Charles Jackson, born 6 April 1903 and died 21 September 1968, was an American author best known for his 1944 novel The Lost Weekend.
Quotes on writing:
- The writer knows his own worth, and to be overvalued can confuse and destroy him as an artist.
- The writer must essentially draw from life as he sees it, lives it, overhears it or steals it, and the truer the writer, perhaps the bigger the blackguard. He lives by biting the hand that feeds him.
- I know they’re always disappointed to meet a writer; they have some preconceived idea about you and expect you to be ‘interesting’ or intense or drunk or something different from just a normal average guy like anybody else.
- Like all his attempts at fiction it would be as personal as a letter – painful to those who knew him, of no interest to those who didn’t; precious or self-pitying in spots, in others too clever for its own good; so packed with Shakespeare that it looked as if he worked with a concordance in his lap; so narcissistic that its final effect would be that of the mirrored room which gives back the same image times without count.
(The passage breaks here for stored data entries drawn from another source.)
Definition insert_second (n : N) (l : list N) : list N :=
  match l with [] => [n] | x :: l' => x :: n :: l' end.

Definition seq_insert_first (h : H) (n : N) σ := seq_insert_with (insert_second n) h n σ.

Definition remove_node (n : N) (l : list N) : list N := filter (fun x => x ≠ n) l.

Definition seq_delete (n : N) σ : option (gmap H (list N)) :=
  if seq_linked n σ then Some (remove_node n <$> σ) else None.

Definition links m (a b : laddr) : Prop := next_of m a = Some b /\ prev_of m b = Some a.

(** Addresses met from the head of a list, and the successor of each. *)
Definition sources (h : H) (l : list N) : list laddr := LHead h :: (LNode <$> l).
Definition targets (h : H) (l : list N) : list laddr := (LNode <$> l) ++ [LHead h].

(** Memory [m] represents store [σ]: every list is linked in both directions,
    no node is on two lists, and a node on no list has null pointers. *)
Record rep m σ : Prop := {
  rep_wf : store_wf σ;
  rep_linked : forall h l, σ !! h = Some l ->
    Forall2 (links m) (sources h l) (targets h l);
  rep_free : forall n, unlinked n σ -> is_Some (m !! LNode n) ->
    m !! LNode n = Some (Link None None)
}.

(** ** Effect of the primitives on the two pointer fields *)

Lemma set_next_spec m a v :
  is_Some (m !! a) ->
  exists m', set_next m a v = Some m' /\ dom m' = dom m /\
    (forall x, next_of m' x = if decide (x = a) then v else next_of m x) /\
    (forall x, prev_of m' x = prev_of m x).
Proof.
  intros [l Hl]. unfold set_next, next_of, prev_of. rewrite Hl.
  eexists. split_and!; [done| | |].
  - apply dom_insert_lookup_L. by eexists.
  - intros x. case_decide; simplify_map_eq; done.
  - intros x. destruct (decide (x = a)); simplify_map_eq; done.
Qed.

Lemma set_prev_spec m a v :
  is_Some (m !! a) ->
  exists m', set_prev m a v = Some m' /\ dom m' = dom m /\
    (forall x, next_of m' x = next_of m x) /\
    (forall x, prev_of m' x = if decide (x = a) then v else prev_of m x).
Proof.
  intros [l Hl]. unfold set_prev, next_of, prev_of. rewrite Hl.
  eexists. split_and!; [done| | |].
  - apply dom_insert_lookup_L. by eexists.
  - intros x. destruct (decide (x = a)); simplify_map_eq; done.
  - intros x. case_decide; simplify_map_eq; done.
Qed.

Lemma next_of_is_Some m a b : next_of m a = Some b -> a ∈ dom m.
Proof. unfold next_of. intros (l & Hl & _)%bind_Some. by eapply elem_of_dom_2. Qed.

Lemma prev_of_is_Some m a b : prev_of m a = Some b -> a ∈ dom m.
Proof. unfold prev_of. intros (l & Hl & _)%bind_Some. by eapply elem_of_dom_2. Qed.

(** Run one [set_next]/[set_prev] of a pointer function. *)
Ltac run_set :=
  match goal with
  | |- context [set_next ?m ?a ?v] =>
      let Hd := fresh in
      assert (is_Some (m !! a)) as Hd
        by (apply elem_of_dom; repeat match goal with E : dom _ = _ |- _ => rewrite E end; done);
      destruct (set_next_spec m a v Hd) as (? & -> & ? & ? & ?); clear Hd; simpl
  | |- context [set_prev ?m ?a ?v] =>
      let Hd := fresh in
      assert (is_Some (m !! a)) as Hd
        by (apply elem_of_dom; repeat match goal with E : dom _ = _ |- _ => rewrite E end; done);
      destruct (set_prev_spec m a v Hd) as (? & -> & ? & ? & ?); clear Hd; simpl
  end.

(** Express a field of the final memory through the initial one. *)
Ltac rewrite_fields :=
  repeat match goal with
  | E : forall x, next_of ?m x = _ |- context [next_of ?m _] => rewrite E
  | E : forall x, prev_of ?m x = _ |- context [prev_of ?m _] => rewrite E
  end.

Lemma list_insert_between_spec m a b e :
  a ∈ dom m -> b ∈ dom m -> e ∈ dom m ->
  exists m', list_insert_between m a b e = Some m' /\ dom m' = dom m /\
    (forall x, next_of m' x =
       if decide (x = e) then Some b else if decide (x = a) then Some e else next_of m x) /\
    (forall x, prev_of m' x =
       if decide (x = e) then Some a else if decide (x = b) then Some e else prev_of m x).
Proof.
  intros. unfold list_insert_between. do 4 run_set.
  eexists. split_and!; [done|congruence| |]; intros y; by rewrite_fields.
Qed.

Lemma list_delete_spec m e p n :
  prev_of m e = Some p -> next_of m e = Some n -> p ≠ e -> n ≠ e ->
  p ∈ dom m -> n ∈ dom m ->
  exists m', list_delete m e = Some m' /\ dom m' = dom m /\
    (forall x, next_of m' x =
       if decide (x = e) then None else if decide (x = p) then Some n else next_of m x) /\
    (forall x, prev_of m' x =
       if decide (x = e) then None else if decide (x = n) then Some p else prev_of m x).
Proof.
  intros Hp Hn Hpe Hne Hdp Hdn. pose proof (next_of_is_Some _ _ _ Hn) as He.
  unfold list_delete. rewrite Hp, Hn. simpl. run_set.
  rewrite_fields. rewrite Hp, Hn, decide_False by done. simpl. do 3 run_set.
  eexists. split_and!; [done|congruence| |]; intros y; by rewrite_fields.
Qed.

(** ** Address sequences of a list *)

(** Address of the last element of [l], the head when there is none; likewise
    for the first. *)
Definition last_addr (h : H) (l : list N) : laddr := default (LHead h) (LNode <$> last l).
Definition first_addr (h : H) (l : list N) : laddr := default (LHead h) (LNode <$> head l).

(** How the address sequences split at a gap, and with a node in the gap. *)
Lemma addr_split h l1 l2 :
  exists L1 R2, length L1 = length (LNode <$> l1) /\
    sources h (l1 ++ l2) = L1 ++ last_addr h l1 :: (LNode <$> l2) /\
    targets h (l1 ++ l2) = (LNode <$> l1) ++ first_addr h l2 :: R2 /\
    (forall n, sources h (l1 ++ n :: l2) = L1 ++ last_addr h l1 :: LNode n :: (LNode <$> l2)) /\
    (forall n, targets h (l1 ++ n :: l2) = (LNode <$> l1) ++ LNode n :: first_addr h l2 :: R2).
Proof.
  assert (exists L1, LHead h :: (LNode <$> l1) = L1 ++ [last_addr h l1]) as [L1 HL1].
  { induction l1 as [|x l _] using rev_ind; [by exists []|].
    exists (LHead h :: (LNode <$> l)). unfold last_addr. by rewrite last_snoc, fmap_app. }
  assert (exists R2, (LNode <$> l2) ++ [LHead h] = first_addr h l2 :: R2) as [R2 HR2].
  { destruct l2; by eexists. }
  exists L1, R2. unfold sources, targets. split_and!.
  - apply (f_equal length) in HL1. rewrite length_app in HL1. simpl in *. lia.
  - rewrite fmap_app, app_comm_cons, HL1, <- app_assoc. done.
  - by rewrite fmap_app, <- app_assoc, HR2.
  - intros n. by rewrite fmap_app, fmap_cons, app_comm_cons, HL1, <- app_assoc.
  - intros n. rewrite fmap_app, fmap_cons, <- app_assoc. simpl. by rewrite HR2.
Qed.

Lemma head_not_node h (l : list N) : LHead h ∉ LNode <$> l.
Proof. intros (? & ? & _)%list_elem_of_fmap. done. Qed.

Lemma fmap_LNode_NoDup (l : list N) : NoDup l -> NoDup (LNode <$> l).
Proof. apply NoDup_fmap_2. by intros ?? [= ->]. Qed.

Lemma sources_NoDup h (l : list N) : NoDup l -> NoDup (sources h l).
Proof. intros. constructor; [apply head_not_node|by apply fmap_LNode_NoDup]. Qed.
Definition fifo_get (a : Z) : K HS fifo := m <- gets k_fifos;; of_option (m !! a).
Definition fifo_upd (a : Z) (f : fifo -> fifo) : K HS unit :=
  o <- fifo_get a;; modify (upd_fifos (insert a (f o))).

Definition prio_get (p : Z) : K HS Z := m <- gets k_prios;; of_option (m !! p).
Definition prio_set (p v : Z) : K HS unit := _ <- prio_get p;; modify (upd_prios (insert p v)).

(** Lists of tasks, through [inode]. *)
Definition q_list (h : qhead) : K HS (list Z) := q <- gets k_q;; of_option (q !! h).
Definition q_store (f : gmap qhead (list Z) -> option (gmap qhead (list Z))) : K HS unit :=
  q <- gets k_q;; q' <- of_option (f q);; modify (upd_q (fun _ => q')).
Definition q_init (h : qhead) : K HS unit := modify (upd_q (insert h [])).
Definition q_delete (t : Z) : K HS unit := q_store (seq_delete t).
Definition q_insert_end (h : qhead) (t : Z) : K HS unit := q_store (seq_insert_end h t).

(** Lists of priority elements, through [task_ready_t.inode]. *)
Definition pl_list (h : phead) : K HS (list Z) := q <- gets k_pl;; of_option (q !! h).
Definition pl_store (f : gmap phead (list Z) -> option (gmap phead (list Z))) : K HS unit :=
  q <- gets k_pl;; q' <- of_option (f q);; modify (upd_pl (fun _ => q')).
Definition pl_init (h : phead) : K HS unit := modify (upd_pl (insert h [])).
Definition pl_delete (p : Z) : K HS unit := pl_store (seq_delete p).
Definition pl_insert_end (h : phead) (p : Z) : K HS unit := pl_store (seq_insert_end h p).
(* ===== verification/Mutex.v ===== *)
(** * Recursive mutexes with priority inheritance (libisix/kernel/mutex.c)

    The helpers [calc_inherited_priority] and [_isixp_mutex_waiter_removed] are in
    [Scheduler], whose kill and suspend path uses them. *)

From S2P Require Import Prelude.
From S2P Require Import DList.
From S2P Require Import Kernel.
From S2P Require Import Scheduler.
From S2P Require Import Events.
From stdpp Require Import base gmap list strings.
From Stdlib Require Import ZArith Lia.
Local Open Scope Z_scope.

Section Mutex.
Context {HS : Type} {AL : Allocator HS}.

Local Abbreviation KM := (K HS).

Definition transfer_mtx_ownership_to_next_waiting_task (mutex : Z) : KM Z :=
  mtx_upd mutex (set_m_count 1);;;
  l <- q_list (QMtx mutex);;
  match l with
  | [] => fault
  | next_tsk :: _ =>
      mtx_upd mutex (set_m_owner next_tsk);;;
      q_delete next_tsk;;;
      assigned <- ml_assigned mutex;;
      when assigned (ml_delete mutex);;;
      ml_insert_first next_tsk mutex;;;
      ret next_tsk
  end.

Definition set_ownership_to_current (mutex : Z) : KM unit :=
  o <- mtx_get mutex;;
  if negb (m_count o =? 0) then panic "Mutex counter is not zero" else
  mtx_upd mutex (set_m_count (m_count o + 1));;;
  cur <- gets k_currp;;
  mtx_upd mutex (set_m_owner cur);;;
  ml_insert_first cur mutex.

Definition isix_mutex_create (mutex : Z) : KM Z :=
  let static_mem := negb (mutex =? NULL) in
  a <- (if mutex =? NULL then isix_alloc 28 else ret mutex);;
  if a =? NULL then ret NULL else
  modify (upd_mtxs (insert a (Mtx 0 NULL static_mem)));;;
  q_init (QMtx a);;;
  ret a.

(** The loop of [isix_mutex_lock] up to [isix_yield]. *)
Definition mutex_lock_round (mutex : Z) : KM wait_step :=
  isix_enter_critical;;;
  o <- mtx_get mutex;;
  cur <- gets k_currp;;
  if negb (m_owner o =? NULL) then
    if m_count o <? 1 then panic "mutex counter is not positive" else
    if m_owner o =? cur then
      mtx_upd mutex (set_m_count (i32 (m_count o + 1)));;;
      isix_exit_critical;;;
      ret (Done ISIX_EOK)
    else
      tc <- task_get cur;;
      tow <- task_get (m_owner o);;
      when (_isixp_prio_gt (t_prio tc) (t_prio tow))
        (_isixp_reallocate_priority (m_owner o) (t_prio tc));;;
      task_upd cur (set_t_wait_aborted false);;;
      _isixp_set_sleep OSTHR_STATE_WTMTX;;;
      _isixp_add_to_prio_queue (QMtx mutex) cur;;;
      task_upd cur (set_t_obj mutex);;;
      isix_exit_critical;;;
      isix_yield;;;
      ret Blocked
  else
    set_ownership_to_current mutex;;;
    isix_exit_critical;;;
    ret (Done ISIX_EOK).

Definition isix_mutex_lock (mutex : Z) : KM wait_step :=
  if mutex =? NULL then ret (Done ISIX_EINVARG) else mutex_lock_round mutex.

Definition mutex_lock_resume (mutex : Z) : KM wait_step :=
  cur <- gets k_currp;;
  o <- task_get cur;;
  if t_wait_aborted o then mutex_lock_round mutex else ret (Done (t_dmsg o)).

Definition isix_mutex_trylock (mutex : Z) : KM Z :=
  if mutex =? NULL then ret ISIX_EINVARG else
  isix_enter_critical;;;
  o <- mtx_get mutex;;
  cur <- gets k_currp;;
  r <- (if negb (m_owner o =? NULL) then
          if m_count o <? 1 then panic "Invalid mtx lock count" else
          if m_owner o =? cur then
            mtx_upd mutex (set_m_count (i32 (m_count o + 1)));;; ret ISIX_EOK
          else ret ISIX_EPERM
        else set_ownership_to_current mutex;;; ret ISIX_EOK);;
  isix_exit_critical;;;
  ret r.

Definition isix_mutex_unlock (mutex : Z) : KM Z :=
  if mutex =? NULL then ret ISIX_EINVARG else
  isix_enter_critical;;;
  o <- mtx_get mutex;;
  if m_owner o =? NULL then isix_exit_critical;;; ret ISIX_ENOTLOCKED else
  if m_count o <? 1 then panic "Mutex not positive" else
  cur <- gets k_currp;;
  if negb (m_owner o =? cur) then isix_exit_critical;;; ret ISIX_EPERM else
  mtx_upd mutex (set_m_count (m_count o - 1));;;
  if m_count o - 1 =? 0 then
    owned <- ml_list cur;;
    if negb (bool_decide (mutex ∈ owned)) then panic "Not in mutex ownership list" else
    ml_delete mutex;;;
    l <- q_list (QMtx mutex);;
    match l with
    | _ :: _ =>
        newprio <- calc_inherited_priority cur;;
        _isixp_reallocate_priority cur newprio;;;
        next <- transfer_mtx_ownership_to_next_waiting_task mutex;;
        _isixp_wakeup_task next ISIX_EOK;;;
        ret ISIX_EOK
    | [] =>
        mtx_upd mutex (set_m_owner NULL);;;
        isix_exit_critical;;;
        ret ISIX_EOK
    end
  else
    isix_exit_critical;;;
    ret ISIX_EOK.

(** The loop of [_isixp_mutex_unlock_all_in_task] over the owned mutexes. *)
Fixpoint unlock_all_loop (mtxs : list Z) (wkup_task : Z) : KM Z :=
  match mtxs with
  | [] => ret wkup_task
  | m :: mtxs =>
      l <- q_list (QMtx m);;
      match l with
      | _ :: _ =>
          t <- transfer_mtx_ownership_to_next_waiting_task m;;
          _isixp_wakeup_task_l t ISIX_EOK;;;
          unlock_all_loop mtxs (if wkup_task =? NULL then t else wkup_task)
      | [] =>
          ml_delete m;;;
          mtx_upd m (set_m_count 0);;;
          mtx_upd m (set_m_owner NULL);;;
          unlock_all_loop mtxs wkup_task
      end
  end.

Definition _isixp_mutex_unlock_all_in_task (utask : Z) : KM unit :=
  isix_enter_critical;;;
  l <- ml_list utask;;
  wkup_task <- unlock_all_loop l NULL;;
  cur <- gets k_currp;;
  when (utask =? cur) (restore_priority utask);;;
  if negb (wkup_task =? NULL) then _isixp_do_reschedule wkup_task else isix_exit_critical.

Definition isix_mutex_unlock_all : KM unit :=
  cur <- gets k_currp;; _isixp_mutex_unlock_all_in_task cur.

(** The loop of [isix_mutex_destroy] over the waiting tasks. *)
Fixpoint mutex_destroy_loop (l : list Z) (wkup_task : Z) : KM Z :=
  match l with
  | [] => ret wkup_task
  | tsk :: l =>
      q_delete tsk;;;
      p <- calc_inherited_priority tsk;;
      task_upd tsk (set_t_prio p);;;
      _isixp_wakeup_task_l tsk ISIX_EDESTROY;;;
      mutex_destroy_loop l (if wkup_task =? NULL then tsk else wkup_task)
  end.

Definition isix_mutex_destroy (mutex : Z) : KM Z :=
  if mutex =? NULL then ret ISIX_EINVARG else
  isix_enter_critical;;;
  o <- mtx_get mutex;;
  let owner := m_owner o in
  when (negb (owner =? NULL))
    (ml_delete mutex;;;
     mtx_upd mutex (set_m_owner NULL);;;
     mtx_upd mutex (set_m_count 0));;;
  l <- q_list (QMtx mutex);;
  wkup_task <- mutex_destroy_loop l NULL;;
  when (negb (owner =? NULL)) (restore_priority owner);;;
  (if negb (wkup_task =? NULL) then _isixp_do_reschedule wkup_task else isix_exit_critical);;;
  when (negb (m_static o))
    (isix_free mutex;;;
     modify (upd_mtxs (delete mutex));;;
     modify (upd_q (delete (QMtx mutex))));;;
  ret ISIX_EOK.

Definition _isixp_get_top_currt_mutex : KM Z :=
  cur <- gets k_currp;;
  l <- ml_list cur;;
  ret (match l with [] => NULL | m :: _ => m end).

End Mutex.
- If you should decide that you didn’t like books written in the first person, or books about whaling, patricide, prostitution, war, wretched poverty, divorce, madness, adultery, homosexuality, cripples, or the most erotic kind of fornication for fornication’s sake, and thus rule them off your list, you’d be doing yourself out of some of the greatest works of literature in history – in fact, nearly all of them. What counts is what the writer brings to his story, not the subject itself.